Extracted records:
· · · · ·
(* ===== verification/Softirq.v ===== *)
(** * Softirqs and tasklets

    [kernel/softirq.c] and the inline functions of [include/linux/interrupt.h]
    and [include/linux/hardirq.h] on one CPU, with the tracepoints of SEPExtract
    they contain: raising a softirq, [__do_softirq] with its restarts, entering
    and leaving an interrupt, and the tasklet queues as the linked lists they
    are.

    The softirq handlers and the tasklet functions are code elsewhere, hence
    arguments. [None] is an access to a tasklet that does not exist, outside
    [softirq_vec], or a [BUG()]. Interrupt enabling and the accounting calls have
    no effect on this state. *)

From S2P Require Import Prelude Sepext Vsprintf Linked.
From stdpp Require Import prelude gmap list.
From Stdlib Require Import ZArith Lia.

Open Scope Z_scope.
Open Scope list_scope.

(** ** The preemption counter: HARDIRQ_BITS is 9 for the 410 interrupts of OMAP *)

Definition SOFTIRQ_MASK : Z := 65280.
Definition HARDIRQ_MASK : Z := 33488896.
Definition NMI_MASK : Z := 33554432.
Definition SOFTIRQ_OFFSET : Z := 256.
Definition HARDIRQ_OFFSET : Z := 65536.
Definition SOFTIRQ_DISABLE_OFFSET : Z := 2 * SOFTIRQ_OFFSET.
Definition IRQ_EXIT_OFFSET : Z := HARDIRQ_OFFSET - 1.

Definition irq_count (c : Z) : Z := Z.land c (Z.lor (Z.lor HARDIRQ_MASK SOFTIRQ_MASK) NMI_MASK).
Definition in_interrupt (c : Z) : bool := ctrue (irq_count c).

(** Softirq numbers. *)
Definition HI_SOFTIRQ : Z := 0.
Definition TASKLET_SOFTIRQ : Z := 6.
Definition RCU_SOFTIRQ : Z := 9.
Definition NR_SOFTIRQS : Z := 10.

Definition TASKLET_STATE_SCHED : Z := 0.
Definition TASKLET_STATE_RUN : Z := 1.

(** [struct tasklet_struct] *)
Record tasklet_struct := MkTk { tk_next : Z; tk_state : Z; tk_count : Z; tk_func : Z; tk_data : Z }.

(** [struct tasklet_head]: [tail] points to [head] or to the [next] of a tasklet. *)
Inductive tail_ptr := TailHead | TailNext (t : Z).
Record tasklet_head := MkTh { th_head : Z; th_tail : tail_ptr }.

Inductive ksoftirqd_state := NoThread | Sleeping | Running.

Record cpu := MkCpu {
  preempt_count : Z;
  softirq_pending : Z;             (* __u32 *)
  softirq_vec : list Z;            (* the action of each softirq *)
  ksoftirqd : ksoftirqd_state;
  tasklets : gmap Z tasklet_struct;
  tasklet_vec : tasklet_head;
  tasklet_hi_vec : tasklet_head;
  events : list tp_event }.

Definition set_preempt_count v s := MkCpu v (softirq_pending s) (softirq_vec s) (ksoftirqd s) (tasklets s)
  (tasklet_vec s) (tasklet_hi_vec s) (events s).
Definition set_softirq_pending v s := MkCpu (preempt_count s) v (softirq_vec s) (ksoftirqd s) (tasklets s)
  (tasklet_vec s) (tasklet_hi_vec s) (events s).
Definition set_ksoftirqd v s := MkCpu (preempt_count s) (softirq_pending s) (softirq_vec s) v (tasklets s)
  (tasklet_vec s) (tasklet_hi_vec s) (events s).
Definition set_tasklets v s := MkCpu (preempt_count s) (softirq_pending s) (softirq_vec s) (ksoftirqd s) v
  (tasklet_vec s) (tasklet_hi_vec s) (events s).
Definition set_vec (hi : bool) v s := MkCpu (preempt_count s) (softirq_pending s) (softirq_vec s) (ksoftirqd s) (tasklets s)
  (if hi then tasklet_vec s else v) (if hi then v else tasklet_hi_vec s) (events s).
Definition emit e s := MkCpu (preempt_count s) (softirq_pending s) (softirq_vec s) (ksoftirqd s) (tasklets s)
  (tasklet_vec s) (tasklet_hi_vec s) (events s ++ [e]).

Definition add_preempt_count (n : Z) (s : cpu) : cpu := set_preempt_count (s32 (preempt_count s + n)) s.
Definition sub_preempt_count (n : Z) (s : cpu) : cpu := set_preempt_count (s32 (preempt_count s - n)) s.

(** ** Raising softirqs *)

Definition wakeup_softirqd (s : cpu) : cpu :=
  match ksoftirqd s with Sleeping => set_ksoftirqd Running s | _ => s end.

Definition __raise_softirq_irqoff (nr : Z) (s : cpu) : cpu :=
  set_softirq_pending (u32 (Z.lor (softirq_pending s) (u32 (Z.shiftl 1 nr)))) s.

Definition raise_softirq_irqoff (nr : Z) (s : cpu) : cpu :=
  let s := emit (tp_srvqueue nr (sem_queue_id_val SRVQ_HI_SOFTIRQ + nr) 0 QUEUE_ENQUEUE) s in
  let s := __raise_softirq_irqoff nr s in
  if in_interrupt (preempt_count s) then s else wakeup_softirqd s.

Definition raise_softirq (nr : Z) (s : cpu) : cpu := raise_softirq_irqoff nr s.

Definition open_softirq (nr action : Z) (s : cpu) : option cpu :=
  v ← zset (softirq_vec s) nr action;
  Some (MkCpu (preempt_count s) (softirq_pending s) v (ksoftirqd s) (tasklets s) (tasklet_vec s) (tasklet_hi_vec s) (events s)).

(** ** Processing softirqs: [act] runs the action at an address *)
Section do_softirq.
Context (act : Z -> cpu -> option cpu).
· · · · ·
• [WORK TO BE COMPLETED] Each entry is to be given again, exactly as it stands.

• [SOLUTION FOR THIS PROBLEM]
(* ===== verification/Softirq.v ===== *)
(** * Softirqs and tasklets

    [kernel/softirq.c] and the inline functions of [include/linux/interrupt.h]
    and [include/linux/hardirq.h] on one CPU, with the tracepoints of SEPExtract
    they contain: raising a softirq, [__do_softirq] with its restarts, entering
    and leaving an interrupt, and the tasklet queues as the linked lists they
    are.

    The softirq handlers and the tasklet functions are code elsewhere, hence
    arguments. [None] is an access to a tasklet that does not exist, outside
    [softirq_vec], or a [BUG()]. Interrupt enabling and the accounting calls have
    no effect on this state. *)

From S2P Require Import Prelude Sepext Vsprintf Linked.
From stdpp Require Import prelude gmap list.
From Stdlib Require Import ZArith Lia.

Open Scope Z_scope.
Open Scope list_scope.

(** ** The preemption counter: HARDIRQ_BITS is 9 for the 410 interrupts of OMAP *)

Definition SOFTIRQ_MASK : Z := 65280.
Definition HARDIRQ_MASK : Z := 33488896.
Definition NMI_MASK : Z := 33554432.
Definition SOFTIRQ_OFFSET : Z := 256.
Definition HARDIRQ_OFFSET : Z := 65536.
Definition SOFTIRQ_DISABLE_OFFSET : Z := 2 * SOFTIRQ_OFFSET.
Definition IRQ_EXIT_OFFSET : Z := HARDIRQ_OFFSET - 1.

Definition irq_count (c : Z) : Z := Z.land c (Z.lor (Z.lor HARDIRQ_MASK SOFTIRQ_MASK) NMI_MASK).
Definition in_interrupt (c : Z) : bool := ctrue (irq_count c).

(** Softirq numbers. *)
Definition HI_SOFTIRQ : Z := 0.
Definition TASKLET_SOFTIRQ : Z := 6.
Definition RCU_SOFTIRQ : Z := 9.
Definition NR_SOFTIRQS : Z := 10.

Definition TASKLET_STATE_SCHED : Z := 0.
Definition TASKLET_STATE_RUN : Z := 1.

(** [struct tasklet_struct] *)
Record tasklet_struct := MkTk { tk_next : Z; tk_state : Z; tk_count : Z; tk_func : Z; tk_data : Z }.

(** [struct tasklet_head]: [tail] points to [head] or to the [next] of a tasklet. *)
Inductive tail_ptr := TailHead | TailNext (t : Z).
Record tasklet_head := MkTh { th_head : Z; th_tail : tail_ptr }.

Inductive ksoftirqd_state := NoThread | Sleeping | Running.

Record cpu := MkCpu {
  preempt_count : Z;
  softirq_pending : Z;             (* __u32 *)
  softirq_vec : list Z;            (* the action of each softirq *)
  ksoftirqd : ksoftirqd_state;
  tasklets : gmap Z tasklet_struct;
  tasklet_vec : tasklet_head;
  tasklet_hi_vec : tasklet_head;
  events : list tp_event }.

Definition set_preempt_count v s := MkCpu v (softirq_pending s) (softirq_vec s) (ksoftirqd s) (tasklets s)
  (tasklet_vec s) (tasklet_hi_vec s) (events s).
Definition set_softirq_pending v s := MkCpu (preempt_count s) v (softirq_vec s) (ksoftirqd s) (tasklets s)
  (tasklet_vec s) (tasklet_hi_vec s) (events s).
Definition set_ksoftirqd v s := MkCpu (preempt_count s) (softirq_pending s) (softirq_vec s) v (tasklets s)
  (tasklet_vec s) (tasklet_hi_vec s) (events s).
Definition set_tasklets v s := MkCpu (preempt_count s) (softirq_pending s) (softirq_vec s) (ksoftirqd s) v
  (tasklet_vec s) (tasklet_hi_vec s) (events s).
Definition set_vec (hi : bool) v s := MkCpu (preempt_count s) (softirq_pending s) (softirq_vec s) (ksoftirqd s) (tasklets s)
  (if hi then tasklet_vec s else v) (if hi then v else tasklet_hi_vec s) (events s).
Definition emit e s := MkCpu (preempt_count s) (softirq_pending s) (softirq_vec s) (ksoftirqd s) (tasklets s)
  (tasklet_vec s) (tasklet_hi_vec s) (events s ++ [e]).

Definition add_preempt_count (n : Z) (s : cpu) : cpu := set_preempt_count (s32 (preempt_count s + n)) s.
Definition sub_preempt_count (n : Z) (s : cpu) : cpu := set_preempt_count (s32 (preempt_count s - n)) s.

(** ** Raising softirqs *)

Definition wakeup_softirqd (s : cpu) : cpu :=
  match ksoftirqd s with Sleeping => set_ksoftirqd Running s | _ => s end.

Definition __raise_softirq_irqoff (nr : Z) (s : cpu) : cpu :=
  set_softirq_pending (u32 (Z.lor (softirq_pending s) (u32 (Z.shiftl 1 nr)))) s.

Definition raise_softirq_irqoff (nr : Z) (s : cpu) : cpu :=
  let s := emit (tp_srvqueue nr (sem_queue_id_val SRVQ_HI_SOFTIRQ + nr) 0 QUEUE_ENQUEUE) s in
  let s := __raise_softirq_irqoff nr s in
  if in_interrupt (preempt_count s) then s else wakeup_softirqd s.

Definition raise_softirq (nr : Z) (s : cpu) : cpu := raise_softirq_irqoff nr s.

Definition open_softirq (nr action : Z) (s : cpu) : option cpu :=
  v ← zset (softirq_vec s) nr action;
  Some (MkCpu (preempt_count s) (softirq_pending s) v (ksoftirqd s) (tasklets s) (tasklet_vec s) (tasklet_hi_vec s) (events s)).

(** ** Processing softirqs: [act] runs the action at an address *)
Section do_softirq.
Context (act : Z -> cpu -> option cpu).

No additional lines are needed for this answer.